# [Task objective]
Could you reproduce the lines below from the one with "(** ** Values *)" through the one with "[m * 10^e] is"? Keep both ends and add nothing.

(Collected data)
(** * Summarizer: configuration resolution ([summarizer/utils/config.py])

    A shallow embedding of the [HParameters] class: the constructor's
    defaults, [load_from_args] (argument merge and model selection),
    [_init] (run directory, accelerator flag, splits resolution, artifact
    paths, test/train bootstrap, logger) and [get_dataset_by_name].

    The Python object is an attribute store (a finite map from attribute
    names to dynamically typed values); statements run in a small monad
    that threads the store and a trace of the external effects, and that
    can raise a Python exception.  What the interpreter cannot know at
    definition time (the clock, the accelerator probe and the filename
    parser, which lives in another module) is gathered in a record [Env]. *)

From stdpp Require Import base option list gmap strings pretty.
From Stdlib Require Import ZArith Ascii String.

Local Open Scope list_scope.
Local Open Scope Z_scope.

(** ** Strings

    A Python [str] is modelled by a [string] whose characters are the code
    points below 256. *)

Module Str.

(** [c.isspace()] on code points below 256: TAB, LF, VT, FF, CR, the four
    separators FS, GS, RS, US, the space, NEL and the no-break space. *)
Definition isspace (c : ascii) : bool :=
  match c with
  | "009" | "010" | "011" | "012" | "013"
  | "028" | "029" | "030" | "031" | " " | "133" | "160" => true
  | _ => false
  end%char.

(** [s.split()]: the maximal runs of non-space characters, in order.
    [cur] holds the run being read, reversed. *)
Fixpoint split_go (cur : option string) (s : string) : list string :=
  match s with
  | "" => option_list (String.rev <$> cur)
  | String c s' =>
      if isspace c
      then option_list (String.rev <$> cur) ++ split_go None s'
      else split_go (Some (String c (default "" cur))) s'
  end.
Definition split (s : string) : list string := split_go None s.

(** [s.startswith(p)] *)
Fixpoint startswith (p s : string) : bool :=
  match p, s with
  | "", _ => true
  | String a p', String b s' => if Ascii.eqb a b then startswith p' s' else false
  | String _ _, "" => false
  end.

(** [n in d] for two strings: [n] occurs in [d] at some offset. *)
Fixpoint contains (n d : string) : bool :=
  startswith n d ||
  match d with
  | "" => false
  | String _ d' => contains n d'
  end.

(** The declarative reading of substring containment. *)
Definition substring_of (n d : string) : Prop :=
  ∃ pre post, d = pre +:+ n +:+ post.

(** [s.endswith("/")] *)
Fixpoint ends_with_sep (s : string) : bool :=
  match s with
  | "" => false
  | String c "" => Ascii.eqb c "/"
  | String _ s' => ends_with_sep s'
  end.

End Str.

(** ** [os.path] (posixpath) *)

Module os_path.

(** [p[p.rfind('/') + 1:]]: [cur] is the text after the last separator
    seen so far. *)
Fixpoint after_last_sep (p cur : string) : string :=
  match p with
  | "" => cur
  | String c p' =>
      if Ascii.eqb c "/" then after_last_sep p' p' else after_last_sep p' cur
  end.

Definition basename (p : string) : string := after_last_sep p p.

(** [join(a, b)] with two arguments. *)
Definition join (a b : string) : string :=
  if Str.startswith "/" b then b
  else if (String.eqb a "" || Str.ends_with_sep a)%bool then a +:+ b
  else a +:+ "/" +:+ b.

End os_path.

(** ** Values *)

(** The five model classes imported by the module; [class_name] is their
    [__name__]. *)
Inductive model : Set :=
| LogisticRegressionModel
| VASNetModel
| TransformerModel
| DSNModel
| SumGANModel.

Definition class_name (c : model) : string :=
  match c with
  | LogisticRegressionModel => "LogisticRegressionModel"
  | VASNetModel => "VASNetModel"
  | TransformerModel => "TransformerModel"
  | DSNModel => "DSNModel"
  | SumGANModel => "SumGANModel"
  end.

(** Dynamically typed values.  The lists this class builds (the defaults and
    the results of [str.split]) hold strings, and every dictionary it builds
    is keyed by strings and kept in insertion order.  A float literal
    [m * 10^e] is only stored and tested for truth, never computed with. *)
#[warnings="-register-all"]
Inductive value : Type :=
| VNone
| VBool (b : bool)
| VInt (n : Z)
| VFloat (m e : Z)
| VStr (s : string)
| VList (l : list string)
| VDict (d : list (string * value))
| VClass (c : model)
| VWriter (log_dir : string)
| VLogger (name : string).

Abbreviation dict := (list (string * value)).

Module Dict.

(** [d[k]], [None] when the key is missing *)
Fixpoint get (d : dict) (k : string) : option value :=
  match d with
  | [] => None
  | (k', v) :: d' => if String.eqb k' k then Some v else get d' k
  end.

(** [d[k] = v]: an existing key keeps its position, a new one goes last *)
Fixpoint set (d : dict) (k : string) (v : value) : dict :=
  match d with
  | [] => [(k, v)]
  | (k', v') :: d' =>
      if String.eqb k' k then (k', v) :: d' else (k', v') :: set d' k v
  end.

Definition keys (d : dict) : list string := d.*1.

(** A Python dict holds each key once. *)
Definition wf (d : dict) : Prop := NoDup (keys d).

End Dict.

(** [bool(v)] *)
Definition truthy (v : value) : bool :=
  match v with
  | VNone => false
  | VBool b => b
  | VInt n => negb (n =? 0)
  | VFloat m _ => negb (m =? 0)
  | VStr s => negb (String.eqb s "")
  | VList l => match l with [] => false | _ => true end
  | VDict d => match d with [] => false | _ => true end
  | VClass _ | VWriter _ | VLogger _ => true
  end.

(** [v == s] for a string literal [s] *)
Definition eq_str (v : value) (s : string) : bool :=
  match v with
  | VStr s' => String.eqb s' s
  | _ => false
  end.

(** [v is None] *)
Definition is_none (v : value) : bool :=
  match v with VNone => true | _ => false end.

(** ** Exceptions, effects and the statement monad *)

Inductive exn : Set :=
| AttributeError
| TypeError
| IndexError
| KeyError
| AssertionError (msg : string)
| CollaboratorError (msg : string).

Inductive outcome (A : Type) : Type :=
| Ok (a : A)
| Raise (e : exn).
Arguments Ok {A} a.
Arguments Raise {A} e.

(** The effects [_init] has outside the object, in program order.  Each is
    recorded when the call is made; the model does not make the file system
    or the logging library fail. *)
Inductive handler : Set :=
| StreamHandler
| FileHandler (path : string).

Inductive event : Set :=
| SummaryWriter_open (log_dir : string)
| makedirs (path : string)
| handler_open (h : handler)
| addHandler (h : handler)
| setLevel_INFO.

(** What resolution reads from outside the class. [now_us] is
    [datetime.datetime.now()] in microseconds since the epoch (the
    resolution of [datetime]; [timestamp()] turns it into a float of seconds,
    close enough to it for [int] to yield its whole seconds);
    [cuda_is_available] is the answer of [torch.cuda.is_available()];
    [parse_splits_filename] is the function imported from
    [summarizer.utils], which yields the dataset name and the split
    definitions of a splits file, or raises. *)
Record Env : Type := {
  now_us : Z;
  cuda_is_available : bool;
  parse_splits_filename : string → outcome (string * value)
}.

(** The attribute store of one [HParameters] object and the effects so far. *)
Record heap : Type := Heap {
  self : gmap string value;
  trace : list event
}.

Definition M (A : Type) : Type := heap → outcome A * heap.

Definition ret {A} (a : A) : M A := λ h, (Ok a, h).
Definition raise {A} (e : exn) : M A := λ h, (Raise e, h).
Definition bind {A B} (m : M A) (f : A → M B) : M B :=
  λ h, match m h with
       | (Ok a, h') => f a h'
       | (Raise e, h') => (Raise e, h')
       end.
Definition lift {A} (o : outcome A) : M A := λ h, (o, h).

(** The statements below are written with stdpp's monadic notations
    [x ← m; k] and [m;; k]. *)
#[export] Instance M_ret : MRet M := @ret.
#[export] Instance M_bind : MBind M := λ A B f m, bind m f.

(** [for x in l: body(x)] *)
Fixpoint for_each {A} (l : list A) (body : A → M unit) : M unit :=
  match l with
  | [] => ret ()
  | x :: l' => body x;; for_each l' body
  end.

(** [getattr(self, k)], [setattr(self, k, v)] and [self.k[key] = v].  The
    store holds the instance attributes.  Methods are found on the class and
    are not in the store; none of them is a list, so the test of the merge
    loop reads the store only.  An argument key that names a method
    ([_init], [get_dataset_by_name]) or one of the interpreter's slots
    ([__class__], [__dict__], [__weakref__]) is outside the model: see
    [attribute_names] below, which the properties of arbitrary argument
    mappings assume. *)
Definition getattr (k : string) : M value :=
  λ h, match self h !! k with
       | Some v => (Ok v, h)
       | None => (Raise AttributeError, h)
       end.

Definition setattr (k : string) (v : value) : M unit :=
  λ h, (Ok (), Heap (<[k := v]> (self h)) (trace h)).

Definition setitem (k key : string) (v : value) : M unit :=
  d ← getattr k;
  match d with
  | VDict d => setattr k (VDict (Dict.set d key v))
  | _ => raise TypeError
  end.

Definition emit (e : event) : M unit :=
  λ h, (Ok (), Heap (self h) (trace h ++ [e])).

(** ** Operations on values that may raise *)

(** The characters of a string, as strings. *)
Fixpoint chars (s : string) : list string :=
  match s with
  | "" => []
  | String c s' => String c "" :: chars s'
  end.

(** [iter(v)]: the items a [for] loop visits; numbers, [None] and classes are
    not iterable, a string yields its characters, a dict its keys. *)
Definition iter (v : value) : outcome (list string) :=
  match v with
  | VList l => Ok l
  | VStr s => Ok (chars s)
  | VDict d => Ok (Dict.keys d)
  | _ => Raise TypeError
  end.

(** [val.split()]: only [str] has the method. *)
Definition split (v : value) : outcome value :=
  match v with
  | VStr s => Ok (VList (Str.split s))
  | _ => Raise AttributeError
  end.

(** [v.pop()]: the last item of a list; [dict.pop] needs a key; nothing
    else has the method. *)
Definition pop (v : value) : outcome value :=
  match v with
  | VList l => match last l with Some x => Ok (VStr x) | None => Raise IndexError end
  | VDict _ => Raise TypeError
  | _ => Raise AttributeError
  end.

(** [v.__name__]: of the values here only classes have one. *)
Definition dunder_name (v : value) : outcome string :=
  match v with
  | VClass c => Ok (class_name c)
  | _ => Raise AttributeError
  end.

(** [os.fspath]: the check [os.path] functions and [SummaryWriter] make on
    a path argument. *)
Definition fspath (v : value) : outcome string :=
  match v with
  | VStr s => Ok s
  | _ => Raise TypeError
  end.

# [Exercise result]
(** ** Values *)

(** The five model classes imported by the module; [class_name] is their
    [__name__]. *)
Inductive model : Set :=
| LogisticRegressionModel
| VASNetModel
| TransformerModel
| DSNModel
| SumGANModel.

Definition class_name (c : model) : string :=
  match c with
  | LogisticRegressionModel => "LogisticRegressionModel"
  | VASNetModel => "VASNetModel"
  | TransformerModel => "TransformerModel"
  | DSNModel => "DSNModel"
  | SumGANModel => "SumGANModel"
  end.

(** Dynamically typed values.  The lists this class builds (the defaults and
    the results of [str.split]) hold strings, and every dictionary it builds
    is keyed by strings and kept in insertion order.  A float literal
    [m * 10^e] is only stored and tested for truth, never computed with. *)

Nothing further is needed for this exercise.